Here we go again, round two! A panoply of fresh and funky vocabulary from our favorite intellectuals. Last week, it was Jack Kerouac On the Road. This week, Aldous Huxley Brave New World. Take a breath now, this list is long: 22 words. Yikes!
As a side note, I’ve actually decided that Huxley looks a heck of a lot like my great great grandpa. Check this out: My elder on the left, Huxley on the right. Resemblance?
Anyway, as stated vocabulary is the key to, at the very least, sounding like a great writer. So, here’s this week’s list:
Vocabulary Improvement Practices
You can do it! Here’s the very simple procedure:
1. Make flashcards and study, study, study!
2. Take Quiz #2 here. Remember, you have to pass Level 1 to move on the Level 2. Also keep in mind that we are building here 10 words at a time. So, this quiz incorporates some of the word list from last week as well.
3. Write a short story incorporating the words. Another note: this story can be as mundane or outlandish as you want. The idea is to go where ever your mind goes. Let the words flow.
Here’s mine: Over the Hills of May
Behind the venerable Hills of May, squalid back banks housed broken down ships abandoned in surreptitious night crawls made by sea captains who had entirely—at one point or another—lost their minds. The ocean has a way of doing that to people: once scrupulous, the tide turns them, the current rocks them, the wind and sun and salt dry out their inexorable, yet sinking idiosyncrasies, and then they wash up on shore looking for their land legs. For those boisterous sailors who crawled across the Hills of May, the ignominy of being on one’s knees was insurmountable and unable to be recapitulated. Something indignant on those hills above the back banks was buried in clandestine ceremony.

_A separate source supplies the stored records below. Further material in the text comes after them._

(** With a slash in the scope the row is not determined: the blob of one row opens in
    another. *)
Lemma vault_blob_moves w tenant name sealed pt s :
  let r := mkRow tenant "connector/aws" "prod" name in
  let r' := mkRow tenant "connector" "aws/prod" name in
  s !! r = Some sealed -> Vault_Get w r s = Ok pt -> r' <> r /\ Vault_Get w r' (<[r' := sealed]> s) = Ok pt.
Proof.
  cbn zeta. intros Hs Hg. split; [done|]. unfold Vault_Get in *. rewrite lookup_insert_eq. rewrite Hs in Hg. exact Hg.
Qed.

End Theorems.

(** ** Examples *)

(** Authenticated concatenation: the text is what was sealed, with its key and data. *)
Definition demo_enc (b : bytes) : bytes := flat_map (fun x => [1; x]) b ++ [0].

Definition demo_prefix (k n ad : bytes) : bytes := demo_enc k ++ demo_enc n ++ demo_enc ad.

#[local] Instance demo_aead : AEAD := {|
  gcm_seal := fun k n pt ad => demo_prefix k n ad ++ pt;
  gcm_open := fun k n ct ad =>
    let p := demo_prefix k n ad in if decide (take (length p) ct = p) then Some (drop (length p) ct) else None
|}.

#[local] Instance demo_aead_laws : AEADLaws demo_aead.
Proof.
  split; unfold gcm_seal, gcm_open, demo_aead; intros k n x ad; generalize (demo_prefix k n ad); intros p; cbn zeta.
  - by rewrite take_app_length, decide_True, drop_app_length by done.
  - intros pt. destruct (decide _) as [He|]; [|done]. intros [= <-]. rewrite <- (take_drop (length p) x) at 1. by rewrite He.
Qed.

#[local] Instance demo_aead_bytes : AEADBytes demo_aead.
Proof.
  assert (He : forall b, Forall is_byte b -> Forall is_byte (demo_enc b)).
  { intros b. unfold demo_enc. induction 1 as [|x b Hx _ IH]; cbn; rewrite !Forall_cons; unfold is_byte in *; split_and!; try done; lia. }
  intros k n pt ad Hk Hn Hp Ha. cbn. unfold demo_prefix. rewrite !Forall_app. auto.
Qed.

Definition demo_kek : Buffer := mkBuffer (replicate 32 7) false.
Definition demo_dek : bytes := replicate 32 9.
Definition demo_nonce : bytes := replicate 12 1.
Definition demo_row : Row := mkRow "t" "connector" "aws" "token".

Definition demo_blob : bytes :=
  match seal_Seal (LocalKEK demo_kek) demo_dek demo_nonce demo_nonce [115; 51] (aad demo_row) with Ok b => b | Err _ => [] end.

Lemma demo_blob_bytes : Forall is_byte demo_blob.
Proof.
  assert (H : forallb (fun x => (0 <=? x) && (x <? 256)) demo_blob = true) by by vm_compute.
  rewrite forallb_forall in H. apply Forall_forall. intros x Hx%list_elem_of_In. specialize (H x Hx).
  apply andb_true_iff in H as [H1%Z.leb_le H2%Z.ltb_lt]. by split.
Qed.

At the Red Hook, whenever a sailor cried, which was often, bartenders implored them to find their legs elsewhere, the usual Friday night crowd satiated with their sonorous pleas to bring up the boats.
“But they’re still down there,” shouted Lawrence T.K. Aldrich in effusive gasps. He often stumbled through the doors of the Red Hook to make indignant claims and with a heretical shifting of weight, everyone looked the other way. “They’re still down there!”
He was not the only one who heard the voices of lost seamen shouting out over the Hills of May.
Ernest Bulk heard them too, but he was a quiet man not akin the subversive nature of sailors. When bar guests began the jaunty dances of midnight, Ernest Bulk scoffed at their callow movements—the reaching for each other, the stumbling, the intoxicated sways—and headed home with his journal in hand. They looked to him more shipwrecked than the ghosts that haunted the harbor. On his way past the hills and the harbor he heard the ghosts’ odious derision.
“Fools! Bring us back!”
They did not know they had docked long ago. That the war had ended. That the Hills of May, satiated by battle, expressed languor the years of fighting by letting their cries roll off the back banks and echo through town, through the Red Hook, though Ernest Bulk’s dreams.
Lawrence T.K. Aldrich heard them, but his cries on their behalf at the Red Hook were ignored as obliquity. Only Ernest paid attention to him, but he remained quiet. Had Lawrence T.K. Aldrich not disappeared at sea 200 years ago, perhaps he’d have spoken for him and for the other lost souls of the back bay. But that was not the case.